Lawyers in the case said Tuesday that the judge granted a request by the jury to tour an area around the home on the prison grounds where the warden and his wife lived. The jury is to board a bus at 9 a.m. Wednesday for the drive to the prison.
The jury's request may point to the credibility of a key prosecution witness in the case ? a state prison inmate who told jurors he saw the woman get into the family van with the inmate and drive him from the southwestern Oklahoma prison 17 years ago.
Bobbi Parker, 49, could face up to 10 years in prison if the jury decides she helped Randolph Franklin Dial escape from the Oklahoma State Reformatory, where her husband worked as deputy warden.
Jurors began deliberating on Monday after listening to months of testimony from more than 80 witnesses and reviewing more than 800 pieces of evidence. In addition to requesting the tour of the prison grounds, the jury on Tuesday asked to review 1994 video shot by Texas police of the van Parker and Dial disappeared in.
The jury faces one central question: Did she fall in love with Dial, who died in 2007, or did Dial drug the woman and take her from the Oklahoma State Reformatory as his hostage?
Parker and Dial disappeared from the prison on Aug. 30, 1994. It took 11 years for authorities to locate them at a home in Campti, Texas. Police found Parker working in a nearby chicken ranch.
Prosecutors say Parker helped Dial escape after falling in love with him while they worked together in a prison pottery program that was held in the garage of the Parker home on the prison grounds.
Both Dial and Parker maintained that he kidnapped her, but Oklahoma authorities filed charges against Parker, believing she helped Dial escape.
District Judge Richard Darby revealed Tuesday morning that Parker's 12-member jury had asked to view the area around the house where Parker lived with her husband, former deputy warden Randy Parker, and their two daughters when she disappeared with Dial.
Defense attorney Garvin Isaacs said it took time to arrange the visit with officials at the state Department of Corrections.
"The warden has to have security available and has to be ready," Isaacs said.
Isaacs said he believes jurors are interested in the relationship between the Parkers' former house and another where the inmate said he was working when Bobbi Parker and Dial disappeared.
The inmate, who is serving a life prison sentence at the Lawton Correctional Facility for first-degree murder, testified on Aug. 4 that he was pulling weeds outside another house two doors down from the Parkers' when he saw Bobbi Parker get into the driver's side of the family van.
"And then Dial got in the van," the inmate said. He said Dial appeared unarmed when he got into the passenger side of the van and was driven out of the prison.
Isaacs has challenged the truthfulness of the inmate.
"You cannot see what he said he saw," he said. Darby has ordered that the 42-year-old inmate's not be divulged because he fears reprisal for his testimony.

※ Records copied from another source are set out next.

Lemma write_entry_spec session n e s d : 0 <= n <= i64_max -> numbered session n d ->
  twp (write_entry session (add64 n 1) e) (archived_to session n (s, d)) any_error s d.
Proof.
  intros Hn Hd. unfold write_entry. repeat twp_step.
  destruct (transcript d !! (session, a)) as [row|] eqn:Er.
  - repeat twp_step; (apply archived_refl; [lia|done|done]).
  - twp_step. apply (twp_mono _ (fun _ s' d' => d' = d /\ identity_of s' = identity_of s) _ any_error); [|intros [] s1 d1 [-> Hs]|done].
    { destruct (String.eqb (te_kind e) "message"); cbn [when_t]; [unfold number_message|]; by twp_step. }
    twp_step. eapply twp_mono; [by apply (add_transcript_spec session a _ n s1 d)| |done].
    intros _ s2 d2 (n' & E & L & N & X & C). twp_step. exists n'. split_and!; [done|lia|lia|done|exact X|].
    unfold same_on in *. etrans; [exact C|]. unfold core_t. cbn [fst snd]. by rewrite Hs.
Qed.
Lemma write_entries_spec session n es s d : 0 <= n <= i64_max -> numbered session n d ->
  twp (write_entries session (add64 n 1) es) (archived_to session n (s, d)) any_error s d.
Proof.
  revert n s d. induction es as [|e es IH]; intros n s d Hn Hd; cbn [write_entries].
  - twp_step. apply archived_refl; [lia|done|done].
  - twp_step. eapply twp_mono; [by apply write_entry_spec| |done]. intros next s1 d1 (n1 & -> & L & N & X & C).
    eapply twp_mono; [apply (IH n1); [lia|done]| |done].
    intros next2 s2 d2 H2. eapply archived_trans; [apply L|exact X|exact C|exact H2].
Qed.
Lemma write_summary_spec session n v s d : 0 <= n <= i64_max -> numbered session n d ->
  twp (write_summary session (add64 n 1) v) (archived_to session n (s, d)) any_error s d.
Proof.
  intros Hn Hd. unfold write_summary.
  destruct (get_str "transcript_record_id" v); [|twp_step; apply archived_refl; [lia|done|done]].
  twp_step. unfold parse_uuid. repeat twp_step.
  eapply (twp_keeps (same_on core)); [apply validate_summary_core| |done].
  intros [] s1 d1 E1. repeat twp_step.
  assert (transcript d1 = transcript d) as Et by (unfold same_on, core in E1; cbn in E1; congruence).
  destruct (transcript d1 !! (session, a)) as [row|] eqn:Er.
  - repeat twp_step. apply archived_refl; [lia|done|done].
  - repeat twp_step. apply twp_engine. unfold wp.
    destruct (transcript_timestamp (s1, d1)) as [[at_|x] sd2] eqn:E2; apply timestamp_frame in E2 as ->; [|done].
    cbn [fst snd]. set (d2 := d1 <| wall_reads ::= Datatypes.S |>).
    assert (archived_to session n (s, d) (add64 n 1) s1 d2) as (n2 & _ & _ & _ & X & C).
    { apply archived_refl; [lia|done|]. etrans; [exact E1|done]. }
    twp_step. eapply twp_mono; [apply (add_transcript_spec session a _ n s1 d2); [done| |done|done]| |done].
    { by eapply numbered_same. }
    intros u s3 d3 H3. twp_step. eapply archived_trans; [reflexivity|exact X|exact C|exact H3].
Qed.
Lemma write_summaries_spec session n vs s d : 0 <= n <= i64_max -> numbered session n d ->
  twp (write_summaries session (add64 n 1) vs) (archived_to session n (s, d)) any_error s d.
Proof.
  revert n s d. induction vs as [|v vs IH]; intros n s d Hn Hd; cbn [write_summaries].
  - twp_step. apply archived_refl; [lia|done|done].
  - twp_step. eapply twp_mono; [by apply write_summary_spec| |done]. intros next s1 d1 (n1 & -> & L & N & X & C).
    eapply twp_mono; [apply (IH n1); [lia|done]| |done].
    intros next2 s2 d2 H2. eapply archived_trans; [apply L|exact X|exact C|exact H2].
Qed.

(** ** Actions *)
(** What identifies an action; it never changes. *)
Definition frozen_of (e : ExecutionRow) :=
  (ex_run_id e, ex_call_id e, ex_tool e, ex_arguments e, ex_policy e, ex_idempotency_key e,
   (ex_command_id e, ex_namespace e, ex_target e, ex_payload_sha256 e)).
Record action_kept (e e' : ExecutionRow) : Prop := {
  kept_identity : frozen_of e' = frozen_of e;
  kept_outcome : terminal_status (ex_status e) = true -> ex_status e' = ex_status e /\ ex_result e' = ex_result e;
  kept_times : (is_some (ex_started_at e) = true -> ex_started_at e' = ex_started_at e)
    /\ (is_some (ex_finished_at e) = true -> ex_finished_at e' = ex_finished_at e)
}.
Definition actions_kept (d d' : Db) : Prop := forall k e, tool_executions d !! k = Some e ->
  exists e', tool_executions d' !! k = Some e' /\ action_kept e e'.
#[local] Instance action_kept_preorder : PreOrder action_kept.
Proof.
  split; [by split|]. intros e1 e2 e3 [A1 B1 [C1 D1]] [A2 B2 [C2 D2]]. split; [congruence| |split].
  - intros Ht. destruct (B1 Ht) as [Hs Hr]. rewrite <- Hs in Ht. destruct (B2 Ht). split; congruence.
  - intros H. rewrite <- (C1 H) in H |- *. auto.
  - intros H. rewrite <- (D1 H) in H |- *. auto.
Qed.
Lemma actions_trans d1 d2 d3 : actions_kept d1 d2 -> actions_kept d2 d3 -> actions_kept d1 d3.
Proof.
  intros H1 H2 k e He. destruct (H1 k e He) as (e2 & He2 & K2).
  destruct (H2 k e2 He2) as (e3 & He3 & K3). exists e3. split; [done|by etrans].
Qed.
Lemma same_actions d d' : tool_executions d' = tool_executions d -> actions_kept d d'.
Proof. intros E k e He. exists e. by rewrite E. Qed.

Lemma field_text_eq (o : option string) (item : value) (k : string) :
  value_eqb (of_opt_str o) (index item k) = true -> get_str k item = o.
Proof.
  unfold index, get_str. destruct (get k item) as [[]|]; destruct o; cbn; try done.
  intros ->%String.eqb_eq. done.
Qed.
Lemma check_action_terminal i k e item n : check_action item (execution_json i k e) n = Ok tt ->
  terminal_status (ex_status e) = true -> get_str "status" item = ex_status e /\ get_str "result" item = ex_result e.
Proof.
  unfold check_action. intros H Ht. apply bind_ok in H as ([] & _ & H). apply bind_ok in H as ([] & _ & H).
  assert (get_str "status" (execution_json i k e) = ex_status e) as Es by (cbn; by destruct (ex_status e)).
  rewrite Es, Ht in H. apply fail_if_ok in H. rewrite andb_true_l in H. apply orb_false_iff in H as [H1 H2].
  apply negb_false_iff in H1, H2. split; by apply field_text_eq.
Qed.
Lemma upsert_execution_keeps k new d :
  (forall e, tool_executions d !! k = Some e -> terminal_status (ex_status e) = true ->
     ex_status new = ex_status e /\ ex_result new = ex_result e) ->
  actions_kept d (upsert_execution k new d).
Proof.
  intros Hnew j e He. unfold upsert_execution. cbn. destruct (decide (j = k)) as [->|Hne].
  - rewrite lookup_insert_eq, He. eexists. split; [done|]. split; cbn; [done|by apply Hnew|].
    split; [by destruct (ex_started_at e)|by destruct (ex_finished_at e)].
  - rewrite lookup_insert_ne by done. by exists e.
Qed.
Lemma write_action_keeps i s0 v s d : twp (write_action i s0 v) (fun _ _ d' => actions_kept d d') any_error s d.
Proof.
  unfold write_action. repeat twp_step. apply upsert_execution_keeps. intros e He Ht. cbn [ex_status ex_result].
  unfold bind_key in H3. rewrite H1 in H3. cbn in H3. destruct a0 as [k|]; [|done]. injection H3 as ->.
  cbn in H2. rewrite He in H2. cbn in H2. destruct a1. by eapply check_action_terminal.
Qed.
Lemma twp_tkeeps {A} (R : Session * Db -> Session * Db -> Prop) (m : T A) :
  (forall s d, twp m (fun _ s' d' => R (s, d) (s', d')) (fun _ s' d' => R (s, d) (s', d')) s d) -> tkeeps R m.
Proof.
  intros Hm [s d] r [s' d'] E. specialize (Hm s d). unfold twp in Hm. rewrite E in Hm. by destruct r.
Qed.
Lemma write_tool_executions_spec i s d :
  twp (write_tool_executions i)
    (fun _ s' d' => actions_kept d d' /\ same_on core_a (s, d) (s', d')) any_error s d.
Proof.
  assert (forall m : T unit, tkeeps (same_on core_a) m ->
    twp m (fun _ _ d' => actions_kept d d') any_error s d ->
    twp m (fun _ s' d' => actions_kept d d' /\ same_on core_a (s, d) (s', d')) any_error s d) as Hboth.
  { intros m Hk Hm. unfold twp in *. destruct (m (s, d)) as [[[]|e] [s' d']] eqn:E; [|done].
    split; [done|]. by eapply Hk. }
  apply Hboth; [apply write_tool_executions_core_a|].
  unfold write_tool_executions. twp_step. twp_step. twp_step.
  apply (twp_tfor (fun _ d' => actions_kept d d')).
  - by apply same_actions.
  - intros v s1 d1 H1. eapply twp_mono; [apply write_action_keeps| |done].
    intros ? s2 d2 H2. by eapply actions_trans.
  - intros s1 d1 H1. apply (twp_tfor (fun _ d' => actions_kept d d')); [done| |done].
    intros v s2 d2 H2. eapply (twp_keeps (same_on core)); [apply write_attempt_core| |done].
    intros ? s3 d3 E k e He. destruct (H2 k e He) as (e' & He' & K). exists e'. split; [|done].
    unfold same_on, core in E. cbn in E. congruence.
Qed.

(** ** Commands *)
Definition settled (r : CommandRow) : bool := str_in (command_status r) ["succeeded"; "failed"].
Definition answer_of (r : CommandRow) := (command_status r, response_status r, response_body r).
(** A response, once given, is never changed. *)
Definition responses_kept (d d' : Db) : Prop := forall k r, commands d !! k = Some r -> settled r = true ->
  exists r', commands d' !! k = Some r' /\ answer_of r' = answer_of r.
Lemma same_responses d d' : commands d' = commands d -> responses_kept d d'.
Proof. intros E k r Hr. exists r. by rewrite E. Qed.
Lemma responses_trans d1 d2 d3 : responses_kept d1 d2 -> responses_kept d2 d3 -> responses_kept d1 d3.
Proof.
  intros H1 H2 k r Hr Hs. destruct (H1 k r Hr Hs) as (r2 & Hr2 & E2).
  assert (settled r2 = true) as Hs2 by (unfold settled, answer_of in *; congruence).
  destruct (H2 k r2 Hr2 Hs2) as (r3 & Hr3 & E3). exists r3. split; [done|congruence].
Qed.
Lemma alter_command_keeps k f p d :
  (forall r, commands d !! k = Some r -> p r = true -> settled r = true -> answer_of (f r) = answer_of r) ->
  responses_kept d (alter_command k f p d).
Proof.
  intros Hf j r Hr Hs. unfold alter_command. destruct (commands d !! k) as [r0|] eqn:E; [|by exists r].
  destruct (p r0) eqn:Ep; [|by exists r]. unfold put_command. cbn. destruct (decide (j = k)) as [->|Hne].
  - rewrite lookup_insert_eq. rewrite Hr in E. injection E as ->. eauto.
  - rewrite lookup_insert_ne by done. by exists r.
Qed.
Lemma started_not_settled r : command_status r = "started" -> settled r = false.
Proof. unfold settled. by intros ->. Qed.

Lemma guard_spec c s d : twp (guard c) (fun _ s' d' => s' = s /\ d' = d <| time_reads ::= Datatypes.S |>
    /\ exists k r, bind_uuid (command_id_of c) = Ok (Some k) /\ commands d !! k = Some r
       /\ command_status r = "started") any_error s d.
Proof.
  unfold guard. repeat twp_step. split_and!; [done..|].
  match goal with H : negb _ = false |- _ => apply negb_false_iff in H as Hh end.
  subst. cbn in Hh. destruct a as [k|]; [|done]. cbn in Hh.
  destruct (commands d !! k) as [r|] eqn:Er; [|done]. exists k, r. split_and!; [done..|].
  cbn in Hh. unfold command_held in Hh. apply andb_true_iff in Hh as [[_ Hh]%andb_true_iff _].
  by apply String.eqb_eq.
Qed.
Lemma finish_keeps c st body s d : twp (finish c st body)
  (fun _ s' d' => responses_kept d d' /\ same_on core_c (s, d) (s', d')) any_error s d.
Proof.
  unfold finish. twp_step. eapply twp_mono; [apply guard_spec| |done].
  intros [] s1 d1 (-> & -> & k & r & Hk & Hr & Hst). twp_step. twp_step.
  rewrite Hk in H. injection H as <-. repeat twp_step. split; [|by unfold alter_command; repeat case_match].
  apply (responses_trans _ (d <| time_reads ::= Datatypes.S |>)); [by apply same_responses|].
  apply alter_command_keeps. intros r' Hr' _ Hs. cbn in Hr'. assert (r' = r) as -> by congruence.
  by rewrite started_not_settled in Hs.
Qed.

The Associated Press asked the judge to allow a pool reporter to accompany jurors on their visit, but Isaacs said Darby denied the request.

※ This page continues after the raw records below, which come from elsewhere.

(** ** The handlers *)
Section handlers.
Context {X : Type}.
Implicit Types w : Server X.
Notation any_stop := (fun _ _ => True).
Definition found_idle (x : option (Session * value)) : Prop := forall s c, x = Some (s, c) -> pending_commit_id s = None.
Lemma hwp_load raw (Q : option (Session * value) -> Server X -> Prop) w :
  (forall x w', found_idle x -> spectated w w' -> Q x w') -> hwp (load raw) Q any_stop w.
Proof.
  intros HQ. unfold load. destruct (uuid_parse raw) as [i|]; [|hwp_step; by apply HQ].
  hwp_step. apply hwp_on_tables. eapply twp_mono.
  - apply (twp_transaction_reads _ (fun x => pending_commit_id (fst x) = None)). intros d.
    eapply twp_mono; [apply load_body_spec| |done]. intros x s' d' [H ->]. by split.
  - intros [s c] s' d' [Hp Hs]. hwp_step. apply HQ; [by intros ? ? [= <- <-]|by apply spectated_db].
  - intros e s' d' Hs. destruct e; try done; hwp_step; (apply HQ; [done|by apply spectated_db]).
Qed.
Lemma hwp_with_lock {A} raw refused (m : H X A) (Q : A -> Server X -> Prop) w :
  (forall w', db w' = db w -> hwp m (fun a v => Q a (unlock raw v)) any_stop w') ->
  hwp (with_lock raw refused m) Q any_stop w.
Proof.
  intros Hm. unfold with_lock, session_lock. apply hwp_bind. unfold hwp at 1.
  case_bool_decide; [done|]. unfold hwp in *. cbn [fst snd].
  match goal with |- context [m ?w1] => specialize (Hm w1 eq_refl); by destruct (m w1) as [[a|e] w'] end.
Qed.
Lemma hwp_answer_errors errors (Q : unit -> Server X -> Prop) w : Q tt w -> hwp (answer_errors errors) Q any_stop w.
Proof. by destruct errors. Qed.
Lemma hwp_answer_error error (Q : unit -> Server X -> Prop) w : Q tt w -> hwp (answer_error error) Q any_stop w.
Proof. by destruct error. Qed.
Lemma hwp_on_tables_reads {A} (m : T A) (Q : result db_error A -> Server X -> Prop) w :
  twp m (fun _ _ d' => by_others (db w) d') (fun _ _ d' => by_others (db w) d') no_session (db w) ->
  (forall r w', spectated w w' -> Q r w') -> hwp (on_tables m) Q any_stop w.
Proof.
  intros Hm HQ. apply hwp_on_tables. eapply twp_mono; [exact Hm| |].
  - intros a s' d' Hs. by apply HQ, spectated_db.
  - intros e s' d' Hs. destruct e; try done; by apply HQ, spectated_db.
Qed.
(** No commit is made under an identity that is still to be drawn, before or
    by the others. *)
Definition fresh (d : Db) : Prop := forall session n cid, uuid_parse (uuid_at n) = Some cid -> unclaimed session cid d.
Lemma fresh_others d d' : by_others d d' -> fresh d -> fresh d'.
Proof. intros Hs Hf session n cid H. eapply unclaimed_others; [exact Hs|by eapply Hf]. Qed.
Lemma fresh_spectated w w' : spectated w w' -> fresh (db w) -> fresh (db w').
Proof. intros [H _ _]. by apply fresh_others. Qed.
(** The response is [code], [v], and the command has it. *)
Definition durable (c : value) (code : Z) (r : Response) w : Prop :=
  exists v, r = json_response code v /\ stored_response c code v (db w).
Lemma hwp_saved text config e kind c s w (Q : result db_error (option CheckpointAck) * Session -> Server X -> Prop) :
  event_type e = Some kind -> kind ∈ plain_kinds -> command s = Some c -> pending_commit_id s = None -> fresh (db w) ->
  (forall ack s' w' m, names s' = names s -> response_message kind s' = Some m ->
     stored_response c (code_of kind) (body_for s' m) (db w') -> Q (Ok ack, s') w') ->
  (forall x s' w', Q (Err x, s') w') ->
  hwp (in_session (save text config e) s) Q any_stop w.
Proof.
  intros He Hk Hc Hp Hf HQ HE. apply hwp_in_session. eapply twp_mono.
  - apply (save_spec c kind config e He Hk text s (db w) Hc Hp). intros session n cid _ Hn. by apply (Hf session n).
  - intros ack s' d' [Hn (m & Hm & Hst)]. by apply (HQ ack s' _ m).
  - intros x s' d' _. destruct x; try done; apply HE.
Qed.
Variables (text : db_error -> string) (env : string -> option string) (root : string).
Lemma hwp_resolve ref frozen (Q : result string (Config * value * string) -> Server X -> Prop) w :
  (forall x, Q x w) -> hwp (resolve_config env root ref frozen) Q any_stop w.
Proof.
  intros HQ. unfold resolve_config. destruct (is_object _); [|apply hwp_ret, HQ].
  destruct (config_of _); [|apply hwp_ret, HQ]. hwp_step. hwp_step; [|done]. apply hwp_ret, HQ.
Qed.
Lemma create_durable q c w : get "_command" q = Some c -> fresh (db w) ->
  hwp (create text env root q) (durable c 201) any_stop w.
Proof.
  intros Hc Hf. unfold create. hwp_step. apply hwp_answer_error. hwp_step. apply hwp_answer_errors.
  do 2 hwp_step; [|done]. cbv zeta. rename a into goal_.
  hwp_step. apply hwp_resolve. intros resolved. hwp_step. apply hwp_answer_err; [|done].
  intros [[c0 raw] source] _. hwp_step. apply hwp_answer_err; [|done]. intros hashed _.
  hwp_step. destruct (find_first _ _); [done|]. apply hwp_ret. hwp_step.
  set (ref := relative_ref root _).
  match goal with |- hwp _ ?K any_stop _ => assert (forall g w', spectated w w' -> K g w') as Hrest end.
  { intros g w1 Hw1. hwp_step. apply hwp_answer_err; [|done]. intros i _. hwp_step.
    eapply (hwp_saved text _ _ "session_created" c); [done|by left|exact Hc|done|by eapply fresh_spectated| |by intros].
    intros ack s' w2 m Hn Hm Hst. hwp_step. apply hwp_answer_err; [|done]. intros _ _.
    do 2 hwp_step; [|done]. hwp_step. eexists. split; [reflexivity|].
    unfold response_message in Hm. cbn in Hm. injection Hn as _ Hr Hh. rewrite Hr, Hh in Hm. cbn [mbind option_bind] in Hm.
    rewrite H0 in Hm. injection Hm as <-. exact Hst. }
  match goal with |- hwp (match ?o with Some _ => _ | None => _ end) _ _ _ => destruct o end;
    [apply hwp_ret; by apply Hrest|]. apply hwp_on_tables_reads; [|exact Hrest].
  apply twp_uuid. intros d' Hd. by apply by_others_same.
Qed.
(** Appending a message draws an identity and a timestamp. *)
Definition appending (sd sd' : Session * Db) : Prop :=
  (pending_commit_id (fst sd'), command (fst sd')) = (pending_commit_id (fst sd), command (fst sd))
  /\ same_tables (snd sd) (snd sd').
#[local] Instance appending_preorder : PreOrder appending.
Proof. unfold appending. split; [done|]. intros ? ? ? [E1 ?] [E2 ?]. split; [congruence|by etrans]. Qed.
Lemma append_appending m : moves appending (append_message (W := Db) m).
Proof.
  unfold append_message. apply moves_bind; [apply _| |intros ?; apply moves_bind; [apply _| |intros ?]].
  - intros sd r sd' ->%uuid_frame. split; [done|]. apply same_tables_iff. by destruct sd as [? []].
  - intros sd r sd' ->%timestamp_frame. split; [done|]. apply same_tables_iff. by destruct sd as [? []].
  - apply moves_modify; [try typeclasses eauto..|]. intros s d. by split.
Qed.
Lemma message_durable raw q c w : get "_command" q = Some c -> fresh (db w) ->
  hwp (message text raw q) (durable c 200) any_stop w.
Proof.
  intros Hc Hf. unfold message. hwp_step. apply hwp_answer_error. apply hwp_with_lock. intros w1 E1.
  assert (fresh (db w1)) as Hf1 by by rewrite E1. clear E1 Hf w.
  hwp_step. unfold message_check. destruct (get "content" q) as [v|]; [|done]. apply hwp_answer_error.
  hwp_step. apply hwp_load. intros x w2 Hx Hw2. hwp_step. apply hwp_answer_none; [|done]. intros [s cfg_] ->.
  specialize (Hx s cfg_ eq_refl). hwp_step. apply hwp_answer_if; [intros _|done]. do 2 hwp_step; [|done]. hwp_step.
  apply hwp_in_session. apply twp_bind. eapply (twp_keeps appending); [apply tkeeps_engine, append_appending| |].
  2:{ intros e s' d' _. destruct e; try done; hwp_step; apply hwp_answer_err; done. }
  intros _ s3 d3 [E3 Hs3]. cbn [fst snd] in E3, Hs3. injection E3 as Ep Ec. cbn in Ep, Ec.
  pose proof (fresh_others _ _ (by_others_same _ _ Hs3) (fresh_spectated _ _ Hw2 Hf1)) as Hf3.
  eapply twp_mono; [apply (save_spec c "user_message_appended"); [done|by right; left|by rewrite Ec|by rewrite Ep|]| |].
  - intros session n cid _ Hn. by apply (Hf3 session n).
  - intros ack s' d' [Hn (m & Hm & Hst)]. hwp_step. apply hwp_answer_err; [|done]. intros _ _. hwp_step.
    eexists. split; [reflexivity|]. injection Hm as <-. exact Hst.
  - intros e s' d' _. destruct e; try done; hwp_step; apply hwp_answer_err; done.
Qed.
Lemma cancel_durable raw q c w : get "_command" q = Some c ->
  hwp (cancel_session text raw q) (durable c 200) any_stop w.
Proof.
  intros Hc. unfold cancel_session. hwp_step. apply hwp_load. intros x w1 _ _. hwp_step.
  apply hwp_answer_none; [|done]. intros _ _. do 2 hwp_step; [|done]. hwp_step. apply hwp_on_tables.
  assert (index q "_command" = c) as Hq by (unfold index; by rewrite Hc).
  unfold twp. destruct (transaction _ _) as [r [s' d']] eqn:E. apply transaction_plain in E.
  destruct r as [found|e]; [|by destruct e]. destruct E as (d0 & d1 & _ & E & Hs).
  assert (twp (cancel_body raw a q) (fun found _ d' => forall l, found = Some l ->
    stored_response c 200 (cancel_response raw l) d') any_error no_session d0) as Hb.
  { unfold cancel_body. rewrite Hq. do 2 twp_step. destruct (negb _); [by twp_step|].
    twp_step. eapply twp_mono; [apply guard_spec| |done]. intros _ s2 d2 _. do 2 twp_step.
    apply twp_bind. unfold apply_db, twp at 1. cbn [fst snd]. destruct (request_cancel _ d2) as [l d3].
    twp_step. eapply twp_mono; [apply finish_answers| |done]. intros _ s4 d4 [_ Hst]. twp_step. by intros ? [= <-]. }
  unfold twp in Hb. rewrite E in Hb. hwp_step. apply hwp_answer_err; [|done]. intros f [= <-]. hwp_step.
  apply hwp_answer_none; [|done]. intros l ->. hwp_step. exists (cancel_response raw l). split; [done|].
  eapply stored_response_same; [exact Hs|]. by apply Hb.
Qed.
End handlers.
End facts.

"He said he didn't want any media out there," Isaacs said. The judge did not discuss his decision in open court and provided no reason for it.
In his closing argument Monday, assistant prosecutor Eric Yarborough dismissed Parker's claim that she was drugged.
"The intoxication in this case was love," he told jurors. "She chose freedom with Randolph Franklin Dial. Was it a good choice? Probably not. Was it a bad choice? Absolutely."
Isaacs called Dial a "sick, sociopathic egomaniac" who stole Parker away from her husband and two daughters. She's still married to Randy Parker, who testified during the trial that he loves his wife.
"Bobbi Parker isn't going to do anything that will break up her family," Isaacs said of his client, who did not testify in the trial.
Dial, who was serving a life prison sentence for first-degree murder, pleaded guilty to escape before he died in 2007 at the age of 62. He maintained until his death that he kidnapped Parker and held her against her will.
But prosecutors never charged Dial with kidnapping. They say the two made a pact that if either was discovered, he would say he kidnapped her and held her hostage. In a letter he wrote from prison after he was recaptured, Dial said: "Who cares how many years I get? With my life sentence, who's counting? Not me."